Suddenly the blond one shot an arm forward and behind it lunged his body. Mary clutched the banister. But Signor Antonio Valentino, still smiling, merely flirted his head a few inches and the gloved fist went into space across his shoulder. At the same time, he seemed to be doing something himself. Mary could not, with all her inexperience, discern exactly what it was, but she saw the Bearcat's head snap backward and she heard him grunt audibly as he clinched.

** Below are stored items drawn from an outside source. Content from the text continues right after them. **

(** * The rum model of test, trace and isolate: a shallow embedding

    The Python sources [rum_model/model.py], [rum_model/parameters.py] and
    [rum_model/utils.py] are embedded function by function.

    Numbers.  The program computes on IEEE double precision numbers.  They
    are modelled by [float64]: an exact rational (no rounding, no overflow,
    a single unsigned zero) or one of the three special values that numpy
    and pandas produce without raising, [+inf], [-inf] and [NaN].  All
    equalities proved below are therefore equalities of exact arithmetic.

    Errors.  Python exceptions are modelled by the [result] monad.

    Libraries.  [numpy.convolve], [numpy.arange], [ndarray.sum],
    [Series.sum] (which skips NaN), the [DataFrame] constructor and the left
    merge followed by [fillna(0)] are modelled from their documented
    behaviour in the modules [np] and [pd].  [scipy.stats.gamma.pdf] and
    [scipy.interpolate.interp1d] enter as section variables. *)

From Stdlib Require Import String ZArith QArith Qcanon Qround List Bool Lia Lqa.
Import ListNotations.

Set Implicit Arguments.

(** ** Exceptions *)

Inductive exn := ValueError | UnboundLocalError.

Inductive result (A : Type) :=
| Ok (a : A)
| Raise (e : exn).

Arguments Ok {A} a.
Arguments Raise {A} e.

Definition bind {A B} (m : result A) (k : A -> result B) : result B :=
  match m with
  | Ok a => k a
  | Raise e => Raise e
  end.

Notation "x <- m ;; k" := (bind m (fun x => k))
  (at level 61, m at next level, right associativity).

(** ** Double precision numbers, without rounding *)

Inductive float64 :=
| Fin (q : Qc)
| PInf
| NInf
| NaN.

Declare Scope float64_scope.
Delimit Scope float64_scope with f.
Bind Scope float64_scope with float64.

Definition is_nan (x : float64) : bool :=
  match x with NaN => true | _ => false end.


(** The sign of a rational: [Lt] for negative, [Eq] for zero, [Gt] for
    positive. *)
Definition Qc_sign (q : Qc) : comparison := (q ?= 0)%Qc.

Definition fneg (x : float64) : float64 :=
  match x with
  | Fin q => Fin (- q)
  | PInf => NInf
  | NInf => PInf
  | NaN => NaN
  end.

Definition fadd (x y : float64) : float64 :=
  match x, y with
  | NaN, _ | _, NaN => NaN
  | Fin a, Fin b => Fin (a + b)
  | PInf, NInf | NInf, PInf => NaN
  | PInf, _ | _, PInf => PInf
  | NInf, _ | _, NInf => NInf
  end.

Definition fsub (x y : float64) : float64 := fadd x (fneg y).

(** An infinity of the sign of [s], or NaN when [s] is the sign of zero. *)
Definition inf_of_sign (s : comparison) : float64 :=
  match s with
  | Gt => PInf
  | Lt => NInf
  | Eq => NaN
  end.

Definition fsign (x : float64) : option comparison :=
  match x with
  | Fin q => Some (Qc_sign q)
  | PInf => Some Gt
  | NInf => Some Lt
  | NaN => None
  end.

Definition sign_mul (s t : comparison) : comparison :=
  match s, t with
  | Eq, _ | _, Eq => Eq
  | Gt, Gt | Lt, Lt => Gt
  | _, _ => Lt
  end.

Definition fmul (x y : float64) : float64 :=
  match x, y with
  | NaN, _ | _, NaN => NaN
  | Fin a, Fin b => Fin (a * b)
  | _, _ =>
      match fsign x, fsign y with
      | Some s, Some t => inf_of_sign (sign_mul s t)
      | _, _ => NaN
      end
  end.

(** Division as numpy and pandas perform it on arrays: a zero divisor
    raises nothing, [0/0] is NaN and [x/0] is an infinity of the sign of
    [x]. *)
Definition fdiv (x y : float64) : float64 :=
  match x, y with
  | NaN, _ | _, NaN => NaN
  | Fin a, Fin b =>
      if Qc_eq_dec b 0 then inf_of_sign (Qc_sign a) else Fin (a / b)
  | Fin _, _ => Fin 0
  | _, Fin b =>
      match fsign x with
      | Some s => inf_of_sign (sign_mul s (match Qc_sign b with Lt => Lt | _ => Gt end))
      | None => NaN
      end
  | _, _ => NaN
  end.

Infix "+" := fadd : float64_scope.
Infix "-" := fsub : float64_scope.
Infix "*" := fmul : float64_scope.
Infix "/" := fdiv : float64_scope.
Notation "0" := (Fin 0) : float64_scope.
Notation "1" := (Fin 1) : float64_scope.


(** Equality of two numbers as a boolean. *)
Definition float64_eqb (x y : float64) : bool :=
  match x, y with
  | Fin a, Fin b => Qc_eq_bool a b
  | PInf, PInf | NInf, NInf | NaN, NaN => true
  | _, _ => false
  end.

(** ** numpy *)

Module np.

(** [ndarray.sum()]: NaN and the infinities propagate. *)
Definition sum (l : list float64) : float64 := fold_left fadd l 0%f.

(** [arr / s] for a scalar [s]. *)
Definition div_scalar (l : list float64) (s : float64) : list float64 :=
  map (fun x => (x / s)%f) l.

(** [numpy.arange(start, stop, 1)] on integers: [stop] is excluded. *)
Definition arange (start stop : Z) : list Z :=
  map (fun i => (start + Z.of_nat i)%Z) (seq 0 (Z.to_nat (stop - start))).

(** [numpy.arange(start, stop, step)] on non-integers: the values
    [start + i * step] for [i < ceil((stop - start) / step)]. *)
Definition arange_step (start stop step : Qc) : list Qc :=
  map (fun i => (start + Q2Qc (inject_Z (Z.of_nat i)) * step)%Qc)
      (seq 0 (Z.to_nat (Qceiling ((stop - start) / step)%Qc))).

(** Entry [m] of the full discrete convolution, [sum_i a[i] * v[m-i]]
    over the index pairs that lie inside both arrays. *)
Definition convolve_at (a v : list float64) (m : nat) : float64 :=
  sum (map (fun i => (nth i a 0 * nth (m - i) v 0)%f)
           (filter (fun i => (i <=? m)%nat && (m - i <? length v)%nat)
                   (seq 0 (length a)))).

(** [numpy.convolve(a, v, 'same')]: the operands are swapped when [v] is
    the longer one, an empty operand raises, and the result is the slice
    of the full convolution of the length of the longer operand, centred:
    it starts at index [(n - 1) / 2] where [n] is the length of the
    shorter operand. *)
Definition convolve_same (a v : list float64) : result (list float64) :=
  let '(a, v) := if (length a <? length v)%nat then (v, a) else (a, v) in
  if (length a =? 0)%nat then Raise ValueError
  else if (length v =? 0)%nat then Raise ValueError
  else
    let off := ((length v - 1) / 2)%nat in
    Ok (map (fun k => convolve_at a v (k + off)) (seq 0 (length a))).

End np.

(** ** pandas *)

Record row := { delay : Z; frequency : float64 }.

(** A frame with the two columns ['delay'] and ['frequency']. *)
Definition DataFrame := list row.

Module pd.

(** [df['delay']] and [df['frequency']]. *)
Definition col_delay (df : DataFrame) : list Z := map delay df.
Definition col_frequency (df : DataFrame) : list float64 := map frequency df.

(** [Series.sum()] with the default [skipna=True]: NaN entries count as
    zero, infinities do not. *)
Definition sum (l : list float64) : float64 :=
  np.sum (filter (fun x => negb (is_nan x)) l).

(** [pd.DataFrame({'delay': d, 'frequency': f})]: columns of different
    lengths raise. *)
Definition DataFrame_of (d : list Z) (f : list float64) : result DataFrame :=
  if (length d =? length f)%nat
  then Ok (map (fun p => {| delay := fst p; frequency := snd p |}) (combine d f))
  else Raise ValueError.

(** [df[mask(df)]]: the rows selected by a boolean mask. *)
Definition select (mask : row -> bool) (df : DataFrame) : DataFrame :=
  filter mask df.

"The Kid'll eat him," whispered Pete. "Gee, I wish I had a bet down!"

Mary shuddered. She decided to go up-stairs, but somehow she could not release her grip on the banisters. She felt that she ought to go away and hide from this horror in Aunt Caroline's library. Even if she could not move, at least, she thought, she could close her eyes. But when she tried to close them, somehow they persisted in staying open.

The two young sculptors on the other side of the transom were now entering upon their artistic task with amazing speed and zest. Sometimes it took them entirely beyond the vision of the watchers on the staircase. Then they would come zigzagging back into view again; first their legs, then their bodies, then their flying arms and low-bent heads. There was a constant smacking and thudding of gloves, a heavy padding of feet on the parquet floor. Now and then Mary heard the sharp voice of the beefy man: "Break! Break clean!" Once she saw him stride roughly between the panting pair reckless of his own safety, fling them apart with a sweep of his arms and say something in a savage tone to the Bearcat. But no sooner had he passed between them than they met again behind his back; the Bearcat swinging a glove that landed flush on the celebrated tin ear.

The bell rang again. Kid Whaley stopped an arm that was moving in mid air, dropped it to his side and walked quickly away. The Bearcat also walked out of sight.